Klinik muss Sicherheit im Blick haben

Nach dem Angriff auf eine Frau ist der Beschuldigte frei. Der Ärztliche Direktor der Süchtelner Landesklinik erklärt den Ablauf einer Untersuchung.

Kempen/ Süchteln. Etwas mehr als eine Woche ist es her, dass laut Polizei ein 51-jähriger Mann eine Frau auf offener Straße zusammengeschlagen hat (die WZ berichtete). Immer noch ist der Mann auf freiem Fuß, weil er nach einer Untersuchung in der Rheinischen Landesklinik in Süchteln für „nicht psychisch krank“ erklärt wurde.

Und immer noch fragen sich viele Menschen, warum das so ist. Die WZ sprach über den Ablauf einer solchen Untersuchung mit dem Ärztlichen Direktor der Landesklinik, Ralph Marggraf.

Westdeutsche Zeitung: Herr Marggraf, ein Patient wird nach einer so genannten Psych-KG auf behördliche Anordnung ist eine Klinik eingewiesen wird. Was passiert dort als erstes mit ihm?

Ralph Marggraf: Bei so einer Einweisung wird der Patient zunächst in der geschlossenen Abteilung stationär aufgenommen. Weil davon auszugehen ist, dass ein Gefährdungspotenzial vorliegt. Bei der Gefährdung muss noch einmal unterschieden werden zwischen Fremd- und Selbstgefährdungspotenzial. Die Klinik muss den Sicherungsaspekt im Blick haben.

WZ: Und wann wird der Patient zum ersten Mal untersucht?

Marggraf: Die ärztliche Untersuchung des Patienten erfolgt unmittelbar nach der Aufnahme. Darüber hinaus erfolgt auch ein Aufnahmegespräch durch Mitarbeiter des Pflege- und Erziehungsdienstes. In der Untersuchung wird dann festgestellt, ob eine psychische Erkrankung vorliegt und ob eine Gefährdung für die Bevölkerung vom Patienten ausgehen könnte.

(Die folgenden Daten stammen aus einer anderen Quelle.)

(** [x <> 1] and [x = 1] as arguments, [-(x >= 1)] as a unary atom. *)
Lemma comparison_rendering_witness :
  handleArg (api := Sample.api) (Sample.compareArg Cne) "" = ("x != 1"%string, Nil) /\
  handleArg (api := Sample.api) (Sample.compareArg Ceq) "" = ("x == 1"%string, Nil) /\
  exprAtom2script (api := Sample.api) (Sample.unaryCompare (ComparisonOther 4)) "" =
    ("$UNARY('-', x >= 1)"%string, Nil).
Proof.
  pose proof (@comparison_rendering Sample.api Sample.atomX (AtomConstant (GoInt 1))
                "x"%string "1"%string eq_refl eq_refl) as (Harg & Hunary & _).
  split; [exact (Harg Cne ""%string)|].
  split; [exact (Harg Ceq ""%string)|].
  exact (Hunary (ComparisonOther 4) "-"%string ""%string).
Defined.

(** C10, as stated, fails: a cast to a type outside the switch over a column
    reference returns the column error, not a nil error. *)
Lemma cast_unlisted_type_over_column_fails :
  castFunction2script (api := Sample.api)
    (mkCastFunction (Some (mkConvertDataType (CastTypeOther 0) (0, 0)%Z None)) None
       (Sample.atomOf Sample.column)) "" =
  (""%string, Err ErrCannotEvalWithColumnName).
Proof. reflexivity. Qed.

(** A cast type outside the switch over the atom [x]. *)
Lemma cast_unlisted_type_writes_no_name_witness :
  castFunction2script (api := Sample.api) Sample.castOther "" = ("x)"%string, Nil).
Proof.
  exact (proj2 (@cast_unlisted_type_writes_no_name Sample.api 0%Z (0, 0)%Z None None
                  Sample.atomX "x"%string ""%string eq_refl)).
Defined.

(** CHAR(10) with charset utf8, DECIMAL(8) and JSON over the atom [x]. *)
Lemma cast_rendering_table_witness :
  castFunction2script (api := Sample.api) Sample.castChar10Utf8 "" =
    ("$CAST_CHAR(10, 'utf8', x)"%string, Nil) /\
  castFunction2script (api := Sample.api)
    (mkCastFunction (Some (mkConvertDataType CastToDecimal (8, 0)%Z None)) None
       (Sample.atomOf Sample.atomX)) "" = ("$CAST_DECIMAL(8, 0, x)"%string, Nil) /\
  (exists msg,
     castFunction2script (api := Sample.api)
       (mkCastFunction (Some (mkConvertDataType CastToJson (0, 0)%Z None)) None
          (Sample.atomOf Sample.atomX)) "" = (""%string, Err (ErrNew msg))).
Proof.
  pose proof (@cast_rendering_table Sample.api Sample.atomX "x"%string eq_refl)
    as (Htable & _ & _ & _ & _ & _ & Hchar & _ & Hfail).
  split; [exact (Hchar 0%Z None ""%string eq_refl)|].
  split.
  - exact (Htable (mkConvertDataType CastToDecimal (8, 0)%Z None)
             "DECIMAL"%string ["8"; "0"]%string None ""%string eq_refl).
  - exact (Hfail CastToJson (0, 0)%Z None None (Sample.atomOf Sample.atomX) ""%string
             (or_intror eq_refl)).
Defined.

(** The CASE of the specification. *)
Lemma case_when_renders_nested_if_witness :
  caseWhenFunction2script (api := Sample.api) Sample.caseABC "" =
  ("$IF(1 == (2 + 1), 'A', $IF(2 == (2 + 1), 'B', $IF(3 == (2 + 1), 'C', '*')))"%string,
   Nil).
Proof.
  refine (proj2 (@case_when_renders_nested_if Sample.api
                   (Some (Sample.atomOf Sample.twoPlusOne))
                   [(Sample.constArg (GoInt 1), Sample.constArg (GoString "A"));
                    (Sample.constArg (GoInt 2), Sample.constArg (GoString "B"));
                    (Sample.constArg (GoInt 3), Sample.constArg (GoString "C"))]
                   (Some (Sample.constArg (GoString "*")))
                   (Some "2 + 1"%string) "'*'"%string _ _ _) eq_refl eq_refl eq_refl).
  - exists Sample.twoPlusOne, "2 + 1"%string.
    split; [reflexivity|]. split; [reflexivity|]. split; [discriminate | reflexivity].
  - repeat constructor.
  - reflexivity.
Defined.

(** ** The memoized computation and the cache *)

Section CacheFacts.
Context `{api : AstApi} `{engine : ScriptEngine}.

Lemma compute_done sc :
  once_done sc = true ->
  compute sc = (sc, Returned (sc_script sc, sc_err sc), []).
Proof. intros H. unfold compute. now rewrite H. Qed.

Lemma compute_fresh node :
  exists sc r,
    compute (newScriptComputer node) = (sc, r, [EvTranslate node]) /\
    once_done sc = true /\
    forall e, snd (translateSource node) = Err e ->
      sc_script sc = ""%string /\ sc_err sc = Some e /\ r = Returned (""%string, Some e).
Proof.
  unfold compute, computeOnce. cbn [once_done sc_source newScriptComputer].
  destruct (translateSource node) as [sb [|e0|p]]; cbn;
    do 2 eexists; (split; [reflexivity|]); (split; [reflexivity|]);
    intros e He; inversion He; subst; auto.
Qed.

Lemma lruFind_In k c a : lruFind k c = Some a -> In (k, a) c.
Proof.
  induction c as [|[k' a'] c IH]; cbn; [discriminate|].
  destruct (decide (k = k')) as [->|]; intros H.
  - inversion H; subst. now left.
  - right. auto.
Qed.

Lemma lruFind_None k c a : lruFind k c = None -> ~ In (k, a) c.
Proof.
  induction c as [|[k' a'] c IH]; cbn; [auto|].
  destruct (decide (k = k')) as [->|Hne]; [discriminate|].
  intros H [E|Hin]; [inversion E; subst; now apply Hne | now apply IH].
Qed.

WZ: Wie soll das herausgefunden werden?

Marggraf: Das wird in einem Gespräch mit dem Patienten herausgearbeitet. Es werden insbesondere Fragen nach typischen Symptomen psychischer Erkrankungen gestellt, wie beispielsweise Wahngedanken, Halluzinationen oder Stimmungsschwankungen. Es wird gefragt, ob der Patient schon einmal in psychiatrischer Behandlung war. Aber auch zum konkreten Fall, wegen dem er eingewiesen worden ist. Dabei werden die Antworten psychologisch eingeordnet und das Verhalten im Gespräch beobachtet und bewertet. Ebenso wird nach Möglichkeit auch eine so genannte Fremd-Anamnese erhoben — also Angaben von Personen aus dem Umfeld des Patienten eingeholt.

WZ: Und dann wird entschieden, ob der Patient in der Klinik bleiben muss.

Marggraf: Richtig. Über die Aufnahme muss der verantwortliche Arzt in der Klinik entscheiden. Liegt keine Erkrankung oder keine Gefährdung vor, und lehnt der Patient den Verbleib in der Klinik ab, muss er entlassen werden — so ist die Rechtslage. Die Behörden, die die Einweisung angeordnet haben, werden darüber informiert.

WZ: Wie stellen Sie sicher, dass der Patient vor der Einweisung noch nicht in psychiatrischer Behandlung war?

Marggraf: Sollte er in unserem Hause schon einmal behandelt worden sein, wissen wir das. Dann haben wir bereits eine Akte des betreffenden Patienten. Wenn er aber in anderen Häusern oder von einem niedergelassenen Kollegen behandelt wurde, wissen wir das nicht. Dann können wir auch nicht irgendwo Unterlagen anfordern. Zum einen können wir nicht sämtliche Einrichtungen abtelefonieren. Zum anderen fallen solche Informationen unter die ärztliche Schweigepflicht. Diese fällt nur weg, wenn der Patient den Kollegen davon entbindet.

WZ: Wenn der Patient vorherige Behandlungen verschweigt, kann der Arzt also nicht viel tun?

Marggraf: Was der Patient nicht sagt, kann der behandelnde Arzt nicht wissen. Er muss sich dann auf seine Einschätzung in der Untersuchung verlassen und entscheiden, ob der Patient krank ist oder nicht.